Those files reveal how he twice set up TD Gerry Adams for murder, as well as the now Stormont deputy first minister Martin McGuinness, among some 50 others.

Thatcher

And Nelson writes that one of his BMI-sanctioned undercover operations, a botched UDA plot to smuggle arms and rockets from South Africa, went "right to the top".

Margaret Thatcher, who the Provos tried to murder in their Brighton hotel bombing in 1984, was Britain's prime minister at the time.

Nelson also said that his spymaster British army 'Boss' told him to bomb the Republic.

That was a full 13 years after the other main loyalist terror gang, the UVF, had bombed Dublin and Monaghan, killing 33 innocent people and leaving more than 200 injured.

In 1974, Nelson was jailed for the torture of an innocent Catholic man, Gerald Higgins, who subsequently died.

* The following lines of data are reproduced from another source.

(** What the program did up to the end, as [Engine] can: [log] has its operations and
    those of the consumer it learned of. *)
Record producer_log (k : pknow) (log : history) (k' : pknow) : Prop := ProducerLog {
  pl_legal : legal (producer_queue held k) log (producer_queue held k');
  pl_ok : Forall op_ok (map fst log);
  pl_learned : successes (by_consumer log) = by_consumer log;
  pl_events : pk_events k' = pk_events k ++ published_in log;
}.

Lemma producer_log_nil k : producer_log k [] k.
Proof using. split; [constructor|constructor|done|by rewrite app_nil_r]. Qed.

Lemma producer_log_app k k1 k2 l1 l2 :
  producer_log k l1 k1 -> producer_log k1 l2 k2 -> producer_log k (l1 ++ l2) k2.
Proof using.
  intros [L1 O1 S1 E1] [L2 O2 S2 E2]. split.
  - by eapply legal_app.
  - rewrite map_app. by apply Forall_app.
  - unfold successes in *. by rewrite by_consumer_app, List.filter_app, S1, S2.
  - by rewrite E2, E1, published_in_app, app_assoc.
Qed.

Definition producer_did {A} (p : io engine A) (u : world W) (k : pknow) (a : A * world W) (k' : pknow) : Prop :=
  exists log h', engine_run env ProducerSide p u a.1 a.2 (by_consumer log) (producer_queue held k') /\
    producer_log k log k' /\
    producer_knows k' h'.

Record producer_at (h : SpscRing) (k : pknow) (w u : world W) : Prop := ProducerAt {
  pa_local : locally w u;
  pa_knows : producer_knows k h;
  pa_repr : world_repr ProducerSide u h (producer_queue held k);
}.

Lemma producer_did_then {A B} (p : prog B) (f : B -> io engine A) b u u2 k k1 log a k' :
  (forall a w' l qf, engine_run env ProducerSide (f b) u2 a w' l qf ->
     engine_run env ProducerSide (Call (on_ring p) f) u a w' (by_consumer log ++ l) qf) ->
  producer_log k log k1 -> producer_did (f b) u2 k1 a k' -> producer_did (Call (on_ring p) f) u k a k'.
Proof using.
  intros Hrun Hl (l&h'&Hr&Hl2&Hk'). exists (log ++ l), h'. rewrite by_consumer_app.
  split; [by apply Hrun|]. split; [by eapply producer_log_app|done].
Qed.

(** Publishing: the same as alone, after the operations of the consumer it learned of. *)
Lemma producer_publishes {A} (f : _ -> io engine A) h ev k w u k' h' r :
  producer_at h k w u -> defined env ProducerSide (Call (on_ring (try_publish h ev)) f) u -> event_ok ev ->
  producer_knows k' h' -> pk_read k <= pk_read k' <= pk_write base k ->
  pk_events k' = pk_events k ++ (if decide (r = PublishResult_Ok) then [ev] else []) ->
  spec_publish (producer_queue held (set_pk_read k (pk_read k'))) ev = (r, producer_queue held k') ->
  h' = publish_handle (producer_queue held (set_pk_read k (pk_read k'))) h ev ->
  exists u2, producer_at h' k' (local_step env w) u2 /\ defined env ProducerSide (f (r, h')) u2 /\
    forall a k'', producer_did (f (r, h')) u2 k' a k'' ->
      producer_did (Call (on_ring (try_publish h ev)) f) u k a k''.
Proof using Hc.
  intros [Hu Hk Hrepr] Hd Hev Hk' Hread Hevents Hspec Hh'.
  destruct (releases_legal c base held k h (pk_read k') Hk Hread) as (log&Hleg&Hbp&Hsuc).
  destruct (by_producer_nil log Hbp) as (Hbc&Hallow&Hpub&Hok).
  destruct (engine_ring env ProducerSide (try_publish h ev) f w u h _ log _ Hu Hrepr Hleg Hallow)
    as (m1&peer1&Hs1&Hnext).
  destruct (try_publish_runs m1 _ h ev (sys_segment _ _ Hs1) (sys_producer_ok _ _ Hs1) Hev)
    as (m2&Hrun&Hm&Hpo).
  pose proof (consumer_ok_publish _ ev peer1 (sys_consumer_ok _ _ Hs1)) as Hco.
  rewrite Hspec, <- Hh' in *. cbn [fst snd] in *.
  destruct (Hnext _ _ Hrun) as (Hu2&Hd2&Hdid). eexists. split; [split; [exact Hu2|done|]|].
  - split; [done|done|done|apply Hk'].
  - split; [by apply Hd2|]. intros a k''.
    apply (producer_did_then _ _ _ _ _ _ _ (log ++ [(OpPublish ev, ResPublish r)])).
    + rewrite by_consumer_app, Hbc. cbn. by rewrite app_nil_r.
    + split.
      * eapply legal_app; [exact Hleg|]. apply legal_one. cbn [spec_op]. by rewrite Hspec.
      * rewrite map_app. apply Forall_app. split; [done|]. by apply Forall_singleton.
      * rewrite by_consumer_app, Hbc. cbn. rewrite app_nil_r. by rewrite Hbc in Hsuc.
      * rewrite published_in_app, Hpub, Hevents. by destruct r.
Qed.

(** Closing. *)
Lemma producer_closes {A} (f : _ -> io engine A) h k w u :
  producer_at h k w u -> defined env ProducerSide (Call (on_ring (close_publication h)) f) u ->
  producer_knows (close k) h ->
  exists u2, producer_at h (close k) (local_step env w) u2 /\ defined env ProducerSide (f true) u2 /\
    forall a k'', producer_did (f true) u2 (close k) a k'' ->
      producer_did (Call (on_ring (close_publication h)) f) u k a k''.
Proof using.
  intros [Hu Hk Hrepr] Hd Hk'.
  destruct (engine_ring env ProducerSide (close_publication h) f w u h _ [] _ Hu Hrepr
    (legal_nil _) (Forall_nil_2 _)) as (m1&peer1&Hs1&Hnext).
  destruct (close_refines m1 _ h (sys_segment _ _ Hs1) (prod_handle _ _ (sys_producer_ok _ _ Hs1))
    (pn_creator _ _ _ _ Hk)) as (m2&Hrun&Hm).
  destruct (Hnext _ _ Hrun) as (Hu2&Hd2&Hdid). eexists. split; [split; [exact Hu2|done|]|].
  - destruct (sys_producer_ok _ _ Hs1), (sys_consumer_ok _ _ Hs1). split; [done|by split|by split|apply Hk'].
  - split; [by apply Hd2|]. intros a k''.
    apply (producer_did_then _ _ _ _ _ _ _ [(OpClose, ResClose true)]); [done|].
    split; [by apply legal_one|by apply Forall_singleton|done|by rewrite app_nil_r].
Qed.

Theorem producer_refines {A} Q (p : io engine A) h k w u :
  produces Q h p -> producer_at h k w u -> defined env ProducerSide p u ->
  safe_producer c base (accesses env p w) k (producer_did p u k).
Proof using Hc.
  intros Hp. revert k w u. induction Hp as [h a _|h R e f He _ IH|h R f|h ev f Hev _ IH|h f _ IH]; intros k w u Hat Hd.
  - exists [], h. split; [|split; [apply producer_log_nil|apply Hat]]. exists (fun _ => []), u, h.
    split; [by intros t|]. split; [done|]. split; [apply Hat|]. split; [by rewrite app_nil_r|apply Hat].
  - pose proof Hat as [Hu Hk Hrepr].
    destruct (engine_local env ProducerSide e f w u h _ He Hu Hrepr Hd) as (r&w2&u2&Hr&Hu2&Hrepr2&Hd2&Hrun).
    cbn [accesses]. rewrite Hr. cbn [mbind prog_mbind prog_bind].
    eapply safe_producer_mono; [|by apply (IH r k w2 u2)].
    intros a k' (log&h'&Hlog&Hl). exists log, h'. split; [by apply Hrun|done].
  - destruct Hat as [Hu _ Hrepr]. by destruct (undefined_not_defined env _ f w u h _ Hu Hrepr).
  - apply safe_producer_ring, (safe_try_publish c Hc base held); [apply Hat|done|].
    intros k' h' r Hk' Hr He Hspec Hh'.
    destruct (producer_publishes f h ev k w u k' h' r Hat Hd Hev Hk' Hr He Hspec Hh') as (u2&Hat2&Hd2&Hdid).
    eapply safe_producer_mono; [exact Hdid|by apply IH].
  - apply safe_producer_ring, (safe_close c base held); [apply Hat|]. intros Hk' _.
    destruct (producer_closes f h k w u Hat Hd Hk') as (u2&Hat2&Hd2&Hdid).
    eapply safe_producer_mono; [exact Hdid|by apply IH].
Qed.
End Refinement.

Released from jail after serving less than half of his seven-year sentence, Nelson tried to start a new life in West Germany.

But he was approached by the BMI and placed back in Belfast as a paid 'supertout' to re-join the UDA.

Using his previous British military background (he had served in the Black Watch regiment), Nelson flew up the ranks of the killer terror gang, which was responsible for over 300 murders during the nadir of the Troubles, many of them solely sectarian attacks on Catholics.

Nelson became the UDA's chief 'IO', or intelligence officer. He received montages and lists of IRA suspects, giving their personal details, from his BMI handlers.

And he personally scouted out targets for assassination - at the same time reporting back to, and colluding with, British intelligence service agents.